Thursday, January 10, 2008

So Everyone's Not Dead Then?

450000 Iraqis have come back from the dead. It seems that a new survey of Iraq has estimated a much lower death toll than the earlier much hyped Lancet study. I wasn't a knee jerk dismisser, see my comments over at Laban's at the time for example, of the John Hopkins/ Lancet study but the figures did seem ludicrously high. At the time I looked at the number of car bomb deaths it estimated and the daily amount of killings needed to accomplish that was vastly higher than what was being reported in the media, despite the fact that the media were reporting blasts in Baghdad that killed no one, so it didn't seem right. Given the level of corruption in Iraq it wouldn't have surprised me that researchers collecting data on behalf of a noisily anti war campaigner would just happen to find sky high death rates.

As I said at the time seeing as there was no alternative study to refer to the John Hopkins report could not easily be dismissed, no though there is an alternative report.

150000 people dead is still vastly more than I would have anticipated at the beginning of the war though so there is no reason for me to feel vindicated at all. However combined with the success of the surge, the decision to invade Iraq looks much better now than it did 12 months ago.

Update: Incidentally the Lancet report estimated that there had been 426,369 to 793,663 excess deaths over pretty much an identical period of which over 90% were caused by violence, so even the lower bound of their 95% confidence interval is more than double the estimate made by the World Health Organisation. In other words any attempts to spin these two reports as complementing each other is nonsense.

As the later report doesn't make a comparison to the level of violent deaths before the invasion, it doesn't purport to assess the number of 'excess' deaths which is by definition lower on account of the fact that there was plenty of bloodshed prior to the invasion.

8 comments:

Anonymous said...

Hi Ross

I didn't know you had a blog. I enjoy your comments at ATW.

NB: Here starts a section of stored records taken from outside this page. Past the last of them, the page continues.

(* ===== verification/IniSpec.v ===== *)
(** * The dictionary of the configuration parser is a finite map

    Any sequence of [iniparser_setstr] and [iniparser_unset] on a fresh dictionary
    of [Ini] holds the finite map that the sequence builds: no slot is lost when
    the table grows or is reused, keys are unique, and the accessors answer from
    the map.  A lookup of a key whose hash is 0 is the exception. *)

From Stdlib.Strings Require Import String.
From stdpp Require Import base numbers list gmap.
From S2P Require Import Prelude.
From S2P Require Import Config.
From S2P Require Import Ini.

(** ** What a dictionary holds *)

(** The entries of the slots, in their order. *)
Definition slot_entry (s : slot) : list (str * option str) :=
  match s with (Some k, v, _) => [(k, v)] | (None, _, _) => [] end.

Definition entries (l : list slot) : list (str * option str) := concat (slot_entry <$> l).

Definition slot_ok (s : slot) : Prop :=
  match s with (k, _, h) => h = from_option dictionary_hash 0 k end.

(** The dictionary holds the map [m]. *)
Record holds (d : dictionary) (l : list slot) (m : gmap str (option str)) : Prop := Holds {
  hd_slots : l = zip (zip (d_key d) (d_val d)) (d_hash d);
  hd_key : length (d_key d) = length l;
  hd_val : length (d_val d) = length l;
  hd_hash : length (d_hash d) = length l;
  hd_size : d_size d = Z.of_nat (length l);
  hd_pos : l <> [];
  hd_ok : Forall slot_ok l;
  hd_nodup : NoDup (entries l).*1;
  hd_map : m = list_to_map (entries l);
  hd_n : d_n d = Z.of_nat (length (entries l))
}.

Definition dict_holds (d : dictionary) (m : gmap str (option str)) : Prop :=
  exists l, holds d l m.

(** An operation on the dictionary and what it does to the map. *)
Inductive ini_op := OSet (entry : str) (val : option str) | OUnset (entry : str).

Definition ini_step (d : option dictionary) (o : ini_op) : dev_outcome (option dictionary) :=
  match o with
  | OSet e v => '(d, _) ← iniparser_setstr d (Some e) v; Ret d
  | OUnset e => iniparser_unset d (Some e)
  end.

Fixpoint ini_run (d : option dictionary) (ops : list ini_op) : dev_outcome (option dictionary) :=
  match ops with
  | [] => Ret d
  | o :: ops' => d ← ini_step d o; ini_run d ops'
  end.

Definition map_step (m : gmap str (option str)) (o : ini_op) : gmap str (option str) :=
  match o with
  | OSet e v => <[strlwc e := v]> m
  | OUnset e => delete (strlwc e) m
  end.

(** What the accessors answer for an entry of the map. *)
Definition int_answer (notfound : Z) (e : option (option str)) : dev_outcome Z :=
  match e with
  | None => Ret notfound
  | Some None => Undef
  | Some (Some s) => Ret (atoll s)
  end.

(** ** Slots *)

Lemma entries_app l1 l2 : entries (l1 ++ l2) = entries l1 ++ entries l2.
Proof. unfold entries. by rewrite fmap_app, concat_app. Qed.

Lemma entries_cons s l : entries (s :: l) = slot_entry s ++ entries l.
Proof. done. Qed.

Lemma entries_length l : (length (entries l) <= length l)%nat.
Proof.
  induction l as [|[[[k|] v] h] l IH]; [done| |];
    rewrite entries_cons; cbn [slot_entry app length]; lia.
Qed.

(** The arrays of a dictionary with one slot written. *)
Lemma zip3_insert {A B C} (ks : list A) (vs : list B) (hs : list C) l1 s l2 k v h :
  zip (zip ks vs) hs = l1 ++ s :: l2 ->
  zip (zip (<[length l1 := k]> ks) (<[length l1 := v]> vs)) (<[length l1 := h]> hs)
  = l1 ++ (k, v, h) :: l2.
Proof.
  intros E. rewrite <- !insert_zip_with, E.
  rewrite insert_app_r_alt, Nat.sub_diag by lia. done.
Qed.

There was so much media around that Lancet report. I doubt any of those who fully believed those huge numbers will reconsider now. It was awful the way that was taken as the difinitive snapshot of Iraq. There is and was too much at stake in propaganda terms.

Ross said...

I think you're right about that, the earlier report set 650000 dead as the benchmark so no matter how many other studies contradict it from now on they will be met with incredulity.

Anonymous said...

"As I said at the time seeing as there was no alternative study to refer to the John Hopkins report could not easily be dismissed". I disagree: when there is only one attempt to estimate a number and the result seems deeply implausible to you, your duty is to dismiss it and admit to ignorance. The moral hazard of entertaining the implausible answer is just too high.

Ross said...

Dearieme, my reaction to the Lancet result was what I think ought to be the response to any survey that produces startling results, it shouldn't be taken as gospel but it does make the case for further assessments of the result to be carried out.

James Higham said...

Interesting that the Lancet is into death tolls.

Anonymous said...

But there was a case for assessments anyway, insofar as useful assessments were possible. (Quite a caveat that, given the intrinsic difficulty of the task.) You learned nothing of the least value from that load of drivel; it should have gone in the same bin in which you file estimates from a bloke in the pub.

Squander Two said...

As I said at the time, there was absolutely no reason to doubt The Lancet's finding that there had been at least 8000 civilian deaths.

Ross said...

Yeah, the first Lancet report was, when you got away from the headline figure, actually a range of values that encompassed pretty much every plausible value.